### [Brief]
For the entries below, the result should be an exact transcription of the lines from the one with "(is_ : list" up to and including the one with "B → S → Prop)", and only those.

[[ Data extract, beginning ]]

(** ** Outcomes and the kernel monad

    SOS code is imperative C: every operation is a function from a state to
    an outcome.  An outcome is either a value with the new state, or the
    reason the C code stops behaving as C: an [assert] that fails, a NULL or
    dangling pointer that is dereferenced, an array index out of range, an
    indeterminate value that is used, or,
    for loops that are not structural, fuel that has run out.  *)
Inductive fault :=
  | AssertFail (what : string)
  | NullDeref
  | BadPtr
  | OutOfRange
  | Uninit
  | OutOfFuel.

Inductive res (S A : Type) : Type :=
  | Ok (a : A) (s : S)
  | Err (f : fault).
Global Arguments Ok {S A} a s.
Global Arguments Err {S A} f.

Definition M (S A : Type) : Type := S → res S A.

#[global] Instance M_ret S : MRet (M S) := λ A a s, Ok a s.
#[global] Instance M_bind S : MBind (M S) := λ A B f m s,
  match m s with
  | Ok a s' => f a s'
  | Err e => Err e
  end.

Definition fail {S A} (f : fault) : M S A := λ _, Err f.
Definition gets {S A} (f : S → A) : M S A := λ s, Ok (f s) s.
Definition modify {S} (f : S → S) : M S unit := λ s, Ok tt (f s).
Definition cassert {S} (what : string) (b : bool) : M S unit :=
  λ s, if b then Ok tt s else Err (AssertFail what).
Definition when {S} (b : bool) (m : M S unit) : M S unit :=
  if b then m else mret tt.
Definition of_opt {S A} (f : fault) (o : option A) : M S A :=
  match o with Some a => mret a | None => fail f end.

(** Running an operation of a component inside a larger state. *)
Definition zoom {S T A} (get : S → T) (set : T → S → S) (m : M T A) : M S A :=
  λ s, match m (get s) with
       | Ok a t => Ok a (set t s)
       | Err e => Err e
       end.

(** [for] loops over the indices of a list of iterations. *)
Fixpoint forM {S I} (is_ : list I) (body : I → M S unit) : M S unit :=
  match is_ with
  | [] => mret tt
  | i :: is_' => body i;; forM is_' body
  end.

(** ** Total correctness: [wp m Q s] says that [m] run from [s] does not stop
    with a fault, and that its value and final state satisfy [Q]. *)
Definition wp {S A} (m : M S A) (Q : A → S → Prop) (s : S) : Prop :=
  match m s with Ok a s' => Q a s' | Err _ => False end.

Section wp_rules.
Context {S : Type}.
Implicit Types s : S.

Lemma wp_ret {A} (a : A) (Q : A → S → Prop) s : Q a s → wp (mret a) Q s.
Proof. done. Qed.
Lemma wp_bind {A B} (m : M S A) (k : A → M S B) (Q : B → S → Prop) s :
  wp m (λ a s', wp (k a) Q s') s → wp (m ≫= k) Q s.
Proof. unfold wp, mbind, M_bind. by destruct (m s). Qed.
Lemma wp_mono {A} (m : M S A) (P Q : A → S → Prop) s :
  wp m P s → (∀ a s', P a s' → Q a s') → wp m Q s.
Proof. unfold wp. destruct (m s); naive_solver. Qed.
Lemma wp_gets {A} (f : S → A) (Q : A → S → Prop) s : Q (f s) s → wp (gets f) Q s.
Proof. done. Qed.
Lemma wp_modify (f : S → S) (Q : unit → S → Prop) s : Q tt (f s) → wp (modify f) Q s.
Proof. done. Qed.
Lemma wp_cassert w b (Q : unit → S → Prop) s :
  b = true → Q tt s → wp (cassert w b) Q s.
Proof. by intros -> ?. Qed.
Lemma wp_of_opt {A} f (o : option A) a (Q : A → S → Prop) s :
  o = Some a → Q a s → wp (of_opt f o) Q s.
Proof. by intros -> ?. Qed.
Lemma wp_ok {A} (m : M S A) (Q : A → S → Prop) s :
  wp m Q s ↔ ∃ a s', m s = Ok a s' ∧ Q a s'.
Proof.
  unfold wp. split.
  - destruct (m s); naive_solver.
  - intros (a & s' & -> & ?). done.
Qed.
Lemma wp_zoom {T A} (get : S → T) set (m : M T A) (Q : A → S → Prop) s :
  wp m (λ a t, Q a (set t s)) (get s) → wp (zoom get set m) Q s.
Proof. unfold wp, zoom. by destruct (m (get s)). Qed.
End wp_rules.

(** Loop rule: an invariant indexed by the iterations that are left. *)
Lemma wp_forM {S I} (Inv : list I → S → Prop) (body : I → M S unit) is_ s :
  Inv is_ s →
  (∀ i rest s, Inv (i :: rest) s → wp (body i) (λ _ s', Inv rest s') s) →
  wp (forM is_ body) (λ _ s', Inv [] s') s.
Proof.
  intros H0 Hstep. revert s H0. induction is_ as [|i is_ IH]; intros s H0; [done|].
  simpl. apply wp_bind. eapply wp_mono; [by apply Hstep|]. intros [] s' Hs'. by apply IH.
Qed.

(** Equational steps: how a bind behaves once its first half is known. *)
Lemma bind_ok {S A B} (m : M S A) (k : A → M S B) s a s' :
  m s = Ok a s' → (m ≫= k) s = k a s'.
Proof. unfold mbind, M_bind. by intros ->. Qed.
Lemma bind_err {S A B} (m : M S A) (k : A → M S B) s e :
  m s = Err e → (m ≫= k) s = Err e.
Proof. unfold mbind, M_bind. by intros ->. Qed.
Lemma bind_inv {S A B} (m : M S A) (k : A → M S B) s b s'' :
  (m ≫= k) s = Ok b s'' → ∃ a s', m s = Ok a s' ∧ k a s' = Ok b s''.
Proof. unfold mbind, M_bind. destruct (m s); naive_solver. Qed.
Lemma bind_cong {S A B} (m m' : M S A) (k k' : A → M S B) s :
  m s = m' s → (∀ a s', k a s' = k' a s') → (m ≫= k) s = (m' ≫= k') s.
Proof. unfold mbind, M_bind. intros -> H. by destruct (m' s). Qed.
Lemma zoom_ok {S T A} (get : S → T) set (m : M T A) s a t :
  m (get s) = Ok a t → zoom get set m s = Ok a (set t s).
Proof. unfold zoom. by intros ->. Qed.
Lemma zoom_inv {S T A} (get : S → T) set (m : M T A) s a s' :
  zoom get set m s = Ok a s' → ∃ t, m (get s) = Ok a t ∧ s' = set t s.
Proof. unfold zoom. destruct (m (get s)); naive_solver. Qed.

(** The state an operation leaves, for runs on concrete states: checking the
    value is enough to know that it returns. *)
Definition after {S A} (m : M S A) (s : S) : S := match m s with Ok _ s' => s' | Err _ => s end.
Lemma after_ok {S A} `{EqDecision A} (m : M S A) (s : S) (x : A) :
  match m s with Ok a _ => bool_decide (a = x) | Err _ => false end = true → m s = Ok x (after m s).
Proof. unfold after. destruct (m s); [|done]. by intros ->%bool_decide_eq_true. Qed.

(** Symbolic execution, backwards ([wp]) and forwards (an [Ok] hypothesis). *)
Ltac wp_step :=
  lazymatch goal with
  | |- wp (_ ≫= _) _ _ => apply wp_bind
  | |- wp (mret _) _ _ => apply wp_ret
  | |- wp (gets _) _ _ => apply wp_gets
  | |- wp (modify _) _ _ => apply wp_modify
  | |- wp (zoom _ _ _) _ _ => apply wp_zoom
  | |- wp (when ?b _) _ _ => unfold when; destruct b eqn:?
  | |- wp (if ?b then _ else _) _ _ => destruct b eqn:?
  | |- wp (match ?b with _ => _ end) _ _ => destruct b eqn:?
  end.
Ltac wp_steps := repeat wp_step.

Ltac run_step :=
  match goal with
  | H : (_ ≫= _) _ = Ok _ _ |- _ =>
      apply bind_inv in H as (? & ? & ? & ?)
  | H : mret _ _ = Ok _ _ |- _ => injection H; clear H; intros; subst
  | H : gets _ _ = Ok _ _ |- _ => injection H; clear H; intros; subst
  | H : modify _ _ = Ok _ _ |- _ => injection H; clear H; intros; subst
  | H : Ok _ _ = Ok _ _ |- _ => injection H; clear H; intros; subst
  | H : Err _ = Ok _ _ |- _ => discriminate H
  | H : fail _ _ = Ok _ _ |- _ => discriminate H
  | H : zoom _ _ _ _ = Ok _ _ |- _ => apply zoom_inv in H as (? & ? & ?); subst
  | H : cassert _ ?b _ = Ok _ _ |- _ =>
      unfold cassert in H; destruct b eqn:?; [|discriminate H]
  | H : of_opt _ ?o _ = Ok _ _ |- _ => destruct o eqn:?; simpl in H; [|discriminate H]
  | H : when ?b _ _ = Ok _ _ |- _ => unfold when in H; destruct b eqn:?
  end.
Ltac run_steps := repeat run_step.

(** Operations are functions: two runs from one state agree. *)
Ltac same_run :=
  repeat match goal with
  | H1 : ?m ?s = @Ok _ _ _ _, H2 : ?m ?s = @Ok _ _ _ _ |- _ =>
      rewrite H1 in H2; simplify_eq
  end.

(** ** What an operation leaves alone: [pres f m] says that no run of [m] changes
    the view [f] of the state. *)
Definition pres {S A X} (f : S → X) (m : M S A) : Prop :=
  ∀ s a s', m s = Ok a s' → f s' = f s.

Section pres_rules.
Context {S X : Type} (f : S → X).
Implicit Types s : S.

[[ Data extract, end ]]

### [Response]
Fixpoint forM {S I} (is_ : list I) (body : I → M S unit) : M S unit :=
  match is_ with
  | [] => mret tt
  | i :: is_' => body i;; forM is_' body
  end.

(** ** Total correctness: [wp m Q s] says that [m] run from [s] does not stop
    with a fault, and that its value and final state satisfy [Q]. *)
Definition wp {S A} (m : M S A) (Q : A → S → Prop) (s : S) : Prop :=
  match m s with Ok a s' => Q a s' | Err _ => False end.

Section wp_rules.
Context {S : Type}.
Implicit Types s : S.

Lemma wp_ret {A} (a : A) (Q : A → S → Prop) s : Q a s → wp (mret a) Q s.
Proof. done. Qed.
Lemma wp_bind {A B} (m : M S A) (k : A → M S B) (Q : B → S → Prop) s :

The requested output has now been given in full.